Mis primeras citas con Marta eran para leer juntos. Habíamos
quedado los dos exhaustos después de pasar la noche cerrando bares, acostarnos
y, como todos los que empiezan, durmiendo cada uno en su cama. Llegaba la tarde
del domingo y, en Salamanca, hay que salir a disfrutar del sol de la primavera.
Mi propuesta, bajar juntos a tumbarnos a leer junto al río. Un buen libro, una
botella de agua fresquita, una toalla en la que tumbarnos, un puñado de gominolas,
las gafas de sol y nos salía una tarde perfecta para seguir enamorándonos. Así,
hasta hoy.
No soporto a las parejas que hacen todo juntos, que parecen
no tener alternativas o que no se atreven a hacer lo que les apetece. Lo mismo
me pasa con los equipos de fútbol y los futbolistas. Siempre he defendido a muerte
a los jugadores que van a su aire. Esos jugadores que parece que juegan a otra
cosa diferente del resto de sus compañeros como, por ejemplo, Dembelé, Benzema e
incluso, si me apuras, a Bogarde como extremo. Esos futbolistas a los que se les
acusa de no estar pero que, llegado el momento, aparecen para demostrar que,
como el Equipo A, aparecen cuando sus compañeros les necesitan.

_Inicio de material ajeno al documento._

(* ===== verification/ApplyViewFacts.v ===== *)
(** * Views that transactions change

    [ApplyStateTable] as a layer.  The entries of the table are cells of a heap that clients
    hold and change; at rest every cached entry is still the one of the base. *)
From S2P Require Import Prelude Serializer SField Number Amounts NodeID STObject STAccess Views StateTables StateTablesFacts.
Import ApplyStateTable.

Definition applyVal (h : Heap) (i : Action * nat) : option SLE := match i.1 with Erase => None | _ => cells_ h !! i.2 end.

Definition applyItemOk (P : SLE -> Prop) (m : gmap Z SLE) (h : Heap) (k : Z) (i : Action * nat) : Prop :=
  exists e, cells_ h !! i.2 = Some e /\ key_ e = k /\ isKey k /\ k <> 0 /\
    match i.1 with
    | Cache => m !! k = Some e
    | Erase => is_Some (m !! k)
    | Insert => m !! k = None /\ P e
    | Modify => is_Some (m !! k) /\ P e
    end.

Definition heapOk (h : Heap) : Prop := map_Forall (fun p _ => (p < fresh_ h)%nat) (cells_ h).

Definition applyOk (P : SLE -> Prop) (m : gmap Z SLE) (t : ApplyStateTable) (h : Heap) : Prop :=
  map_Forall (applyItemOk P m h) (items_ t) /\ heapOk h.

Definition applyMap (t : ApplyStateTable) (h : Heap) (m : gmap Z SLE) : gmap Z SLE := overlay (applyVal h) (items_ t) m.

Lemma deref_cell h p e : cells_ h !! p = Some e -> deref h p = Ret e.
Proof. unfold deref. by intros ->. Qed.

Section Table.
Context (P : SLE -> Prop) (m : gmap Z SLE).

Lemma applyMap_keyed t h : keyed_ m -> applyOk P m t h -> keyed_ (applyMap t h m).
Proof.
  intros Hm [Ht _] k e. unfold applyMap. rewrite lookup_overlay. destruct (items_ t !! k) as [i|] eqn:Hi; [|by apply Hm].
  apply Ht in Hi as (x & Hx & Hk & Hkey & Hz & _). unfold applyVal. destruct i as [[] p]; cbn in *; intros He; simplify_eq; done.
Qed.
(* ===== verification/ViewSpec.v ===== *)
(** * Ledger views: the properties

    What clients of a sandbox do, what it does to the entries they see, and what the base gets
    when the sandbox is applied; the same for open views. *)
From S2P Require Import Prelude Serializer SField Number Amounts NodeID STObject STAccess Views StateTables StateTablesFacts ApplyViewFacts.

(** ** Clients *)

(** Looking at an entry, adding a new one, changing one in place with [update], and erasing one,
    as transactors do. *)
Inductive ViewOp :=
| VPeek (k : Keylet)
| VAdd (e : SLE)
| VChange (k : Keylet) (f : SLE -> SLE)
| VRemove (k : Keylet).

Definition runViewOp {V} `{ReadView V} (op : ViewOp) (v : ApplyView V) : Outcome (ApplyView V) :=
  match op with
  | VPeek k => let? (_, v) := ApplyViewBase.peek v k in Ret v
  | VAdd e => let '(p, v) := ApplyViewBase.make v e in ApplyViewBase.insert v p
  | VChange k f =>
    let? (p, v) := ApplyViewBase.peek v k in
    match p with
    | None => Ret v
    | Some p => let? e := deref (av_heap v) p in ApplyViewBase.update (ApplyViewBase.assign v p (f e)) p
    end
  | VRemove k =>
    let? (p, v) := ApplyViewBase.peek v k in
    match p with None => Ret v | Some p => ApplyViewBase.erase v p end
  end.

Fixpoint runViewOps {V} `{ReadView V} (ops : list ViewOp) (v : ApplyView V) : Outcome (ApplyView V) :=
  match ops with
  | [] => Ret v
  | op :: ops => let? v := runViewOp op v in runViewOps ops v
  end.

(** The same on a finite map *)
Definition mapOp (op : ViewOp) (m : gmap Z SLE) : gmap Z SLE :=
  match op with
  | VPeek _ => m
  | VAdd e => <[key_ e := e]> m
  | VChange k f => match m !! kl_key k ≫= checked k with Some e => <[kl_key k := f e]> m | None => m end
  | VRemove k => match m !! kl_key k ≫= checked k with Some _ => delete (kl_key k) m | None => m end
  end.

Definition mapOps (ops : list ViewOp) (m : gmap Z SLE) : gmap Z SLE := foldl (fun m op => mapOp op m) m ops.

(** New entries have new keys, and a change keeps the key. *)
Definition opOk (P : SLE -> Prop) (m : gmap Z SLE) (op : ViewOp) : Prop :=
  match op with
  | VPeek k | VRemove k => isKey (kl_key k)
  | VAdd e => isKey (key_ e) /\ key_ e <> 0 /\ m !! key_ e = None /\ P e
  | VChange k f => isKey (kl_key k) /\ forall e, m !! kl_key k ≫= checked k = Some e -> key_ (f e) = key_ e /\ P (f e)
  end.

Fixpoint opsOk (P : SLE -> Prop) (m : gmap Z SLE) (ops : list ViewOp) : Prop :=
  match ops with
  | [] => True
  | op :: ops => opOk P m op /\ opsOk P (mapOp op m) ops
  end.

Section Sandbox.
Context {V : Type} `{ReadLaws V} (P : SLE -> Prop).

Abbreviation avOk := (viewOk (ReadLaws := ApplyView_laws P)).
Abbreviation avMap := (viewMap (ReadLaws := ApplyView_laws P)).
Abbreviation drops v := (ApplyStateTable.dropsDestroyed_ (av_items v)).

(** The members that change entries leave the drops alone. *)
Lemma table_drops f t h p t' :
  f = ApplyStateTable.erase \/ f = ApplyStateTable.insert \/ f = ApplyStateTable.update -> f t h p = Ret t' ->
  ApplyStateTable.dropsDestroyed_ t' = ApplyStateTable.dropsDestroyed_ t.
Proof.
  intros Hf. destruct Hf as [->|[->| ->]]; unfold ApplyStateTable.erase, ApplyStateTable.insert, ApplyStateTable.update;
    (destruct (deref h p) as [e| | | | |]; cbn [obind]; try done); (destruct (ApplyStateTable.items_ t !! key_ e) as [[[] q]|]; try done);
    try (destruct (q =? p)%nat; cbn [negb]; try done); by intros [= <-].
Qed.

Lemma peek_drops (v : ApplyView V) k p v' : ApplyViewBase.peek v k = Ret (p, v') -> drops v' = drops v.
Proof.
  unfold ApplyViewBase.peek, ApplyStateTable.peek. destruct (ApplyStateTable.items_ (av_items v) !! kl_key k) as [[a q]|].
  - destruct a; cbn; try (by intros [= _ <-]); (destruct (deref (av_heap v) q) as [e| | | | |]; cbn; try done); destruct (keyletCheck k e); cbn; by intros [= _ <-].
  - destruct (viewRead (av_base v) k) as [[e|]| | | | |]; cbn; try done; by intros [= _ <-].
Qed.

Lemma runViewOp_spec op (v : ApplyView V) :
  avOk v -> opOk P (avMap v) op ->
  exists v', runViewOp op v = Ret v' /\ avOk v' /\ av_base v' = av_base v /\ drops v' = drops v /\ avMap v' = mapOp op (avMap v).
Proof.
  intros Hok Hop. destruct op as [k|e|k f|k]; cbn [runViewOp mapOp] in *.
  - destruct (peek_spec P v k Hok Hop) as (p & v' & E & Hok' & Hb & Em & _). rewrite E. exists v'. split_and!; try done. by eapply peek_drops.
  - destruct Hok as [Hok Ht]. destruct Hop as (Hk & Hz & Hn & HP). destruct (alloc_ok P _ _ _ e Ht) as [Ht' Em]. cbn in Hn. rewrite <-Em in Hn.
    destruct (insert_spec P _ _ _ (fresh_ (av_heap v)) e Ht' (lookup_insert_eq _ _ _) Hk Hz HP Hn) as (t' & E & Hok' & Em').
    cbn in *. unfold ApplyViewBase.insert, ApplyViewBase.onTable. cbn [av_items av_heap av_base] in *. rewrite E. eexists. split; [done|]. split; [done|].
    split; [done|]. split; [cbn; eapply table_drops; [|done]; by auto|]. rewrite Em in Em'. exact Em'.
  - destruct Hop as [Hk Hf]. destruct (peek_spec P v k Hok Hk) as (p & v1 & E & Hok1 & Hb & Em & Hp). rewrite E. cbn [obind].
    pose proof (peek_drops _ _ _ _ E) as Hd. destruct p as [p|]; [|exists v1; rewrite Hp; by split_and!].
    destruct Hp as (e & a & He & Hi & Ha & Hke & Hm). rewrite Hm. rewrite (deref_cell _ _ _ He). cbn [obind]. destruct (Hf e Hm) as [Hkf HP].
    destruct Hok1 as [Hokb Ht1]. rewrite <-Hke in Hi.
    destruct (change_spec P _ _ _ p a e (f e) Ht1 Hi Ha He Hkf HP) as (t' & E' & Hok' & Em').
    unfold ApplyViewBase.update, ApplyViewBase.onTable, ApplyViewBase.assign. cbn [av_items av_heap av_base]. rewrite E'. eexists. split; [done|].
    split; [split; [done|exact Hok']|]. split; [done|]. split; [cbn; rewrite <-Hd; eapply table_drops; [|done]; by auto|]. rewrite Hke in Em'. rewrite <-Em. exact Em'.
  - destruct (peek_spec P v k Hok Hop) as (p & v1 & E & Hok1 & Hb & Em & Hp). rewrite E. cbn [obind].
    pose proof (peek_drops _ _ _ _ E) as Hd. destruct p as [p|]; [|exists v1; rewrite Hp; by split_and!].
    destruct Hp as (e & a & He & Hi & Ha & Hke & Hm). rewrite Hm. destruct Hok1 as [Hokb Ht1]. pose proof (erase_spec P _ _ _ p e Ht1 He) as Her.
    rewrite Hke, Hi in Her. unfold ApplyViewBase.erase, ApplyViewBase.onTable.
    assert (exists t', ApplyStateTable.erase (av_items v1) (av_heap v1) p = Ret t' /\ applyOk P (viewMap (av_base v1)) t' (av_heap v1) /\
      applyMap t' (av_heap v1) (viewMap (av_base v1)) = delete (kl_key k) (applyMap (av_items v1) (av_heap v1) (viewMap (av_base v1)))) as (t' & E' & Hok' & Em').
    { destruct a; try done; destruct (decide (p = p)); done. }
    rewrite E'. eexists. split; [done|]. split; [done|]. split; [done|]. split; [cbn; rewrite <-Hd; eapply table_drops; [|done]; by auto|]. rewrite <-Em. exact Em'.
Qed.

Lemma runViewOps_spec ops : forall v : ApplyView V, avOk v -> opsOk P (avMap v) ops ->
  exists v', runViewOps ops v = Ret v' /\ avOk v' /\ av_base v' = av_base v /\ drops v' = drops v /\ avMap v' = mapOps ops (avMap v).
Proof.
  induction ops as [|op ops IH]; intros v Hok Hops; cbn [runViewOps]; [by exists v|]. destruct Hops as [Hop Hops].
  destruct (runViewOp_spec op v Hok Hop) as (v1 & -> & Hok1 & Hb1 & Hd1 & Em1). cbn [obind]. rewrite <-Em1 in Hops.
  destruct (IH v1 Hok1 Hops) as (v2 & E & Hok2 & Hb2 & Hd2 & Em2). exists v2. unfold mapOps. cbn [foldl]. rewrite <-Em1. split_and!; congruence || done.
Qed.

Lemma newView_ok base : viewOk base -> avOk (ApplyViewBase.newView base) /\ avMap (ApplyViewBase.newView base) = viewMap base.
Proof. intros Hok. split; [split; [done|]; split; [apply map_Forall_empty|apply map_Forall_empty]|]. apply overlay_empty. Qed.
End Sandbox.

(** ** Applying a sandbox *)

Definition applyChange (h : Heap) (i : ApplyStateTable.Action * nat) : Change :=
  match cells_ h !! i.2 with
  | None => Keep
  | Some e => match i.1 with ApplyStateTable.Cache => Keep | ApplyStateTable.Erase => Del e | ApplyStateTable.Insert => Ins e | ApplyStateTable.Modify => Rep e end
  end.

Lemma applyItems_run {W} `{RawLaws W} (h : Heap) l (to : W) : Forall (fun p => is_Some (cells_ h !! p.2.2)) l ->
  ApplyStateTable.applyItems h l to = runChanges (prod_map id (applyChange h) <$> l) to.
Proof.
  intros Hl. revert to. induction Hl as [|[k [a p]] l [e He] Hl IH]; intros to; cbn; [done|]. unfold ApplyStateTable.applyItem, applyChange. cbn in *. rewrite He.
  destruct a; rewrite ?(deref_cell _ _ _ He); cbn; [apply IH|destruct (rawErase to e)|destruct (rawInsert to e)|destruct (rawReplace to e)]; cbn; auto.
Qed.

Lemma table_applies {W} `{RawLaws W} (t : ApplyStateTable.ApplyStateTable) (h : Heap) (to to1 : W) :
  viewOk to -> applyOk storable (viewMap to) t h -> rawDestroyXRP to (ApplyStateTable.dropsDestroyed_ t) = Ret to1 ->
  exists to', ApplyStateTable.apply t h to = Ret to' /\ viewOk to' /\ viewMap to' = applyMap t h (viewMap to).
Proof.
  intros Hok [Ht Hh] Hd. unfold ApplyStateTable.apply. rewrite Hd. cbn [obind]. destruct (raw_destroy to _ to1 Hok Hd) as [Hok1 E1].
  destruct (runChanges_items (ApplyStateTable.items_ t) (applyChange h) to1 Hok1) as (to' & E & Hok' & Hm).
  { rewrite E1. intros k [a p] Hi. apply Ht in Hi as (e & He & Hk & Hkey & Hz & Ha). unfold applyChange. cbn in *. rewrite He. destruct a; cbn; naive_solver. }
  exists to'. rewrite applyItems_run, E.
  2: { apply Forall_forall. intros [k i] Hi%elem_of_sortedEntries. apply Ht in Hi as (e & He & _). by exists e. }
  split; [done|]. split; [done|]. apply map_eq. intros k. rewrite Hm, E1. unfold applyMap. rewrite lookup_overlay.
  destruct (ApplyStateTable.items_ t !! k) as [[a p]|] eqn:Hi; [|done]. apply Ht in Hi as (e & He & _ & _ & _ & Ha). unfold applyChange, applyVal. cbn in *. rewrite He.
  destruct a; cbn; done.
Qed.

Una relación de pareja y un equipo se cimentan sobre su capacidad
para jugar en paralelo. Me he pasado horas jugando a la consola peleando por
llevar a equipos modestos a competiciones europeas, salvado el mundo de
diferentes apocalipsis o encadenando aventuras mientras Marta estaba absorta
pintando un nuevo lienzo con el que decorar el salón, tratando de hacer
pasteles con unas recetas que nunca sigue o machacándose a sentadillas en el
pasillo. Podría parecer, desde fuera, que cada uno va a lo suyo, que no tenemos
nada en común y, sin embargo, de lo que se trata es que cada quien tenga su
espacio bajo un mismo techo y saber que cuando nos necesitemos, ya sea para superar
una pantalla imposible o para ver cómo corregir algún fallo en la tarta, estaremos
ahí de inmediato.
Puede resultar extraño que demostrar que se está
ahí de forma activa haga más fácil buscar la independencia.
Esto es lo que se llama la paradoja de la dependencia, estar accesible y
dispuesto para el otro cuando a uno se le necesita pero, mientras tanto, buscar
nuevas aventuras y vías a explorar. Jimena con su juego paralelo, su estar a lo
suyo, nos enseña cada momento que todos, en la vida y en el fútbol debemos
seguir practicándolo. Sea a la edad que sea porque, estoy convencido que, con
los años, cuando recuerde los momentos más felices de mi vida nos recordaré a
los tres juntos, estando cada uno en nuestro mundo, tranquilos y felices.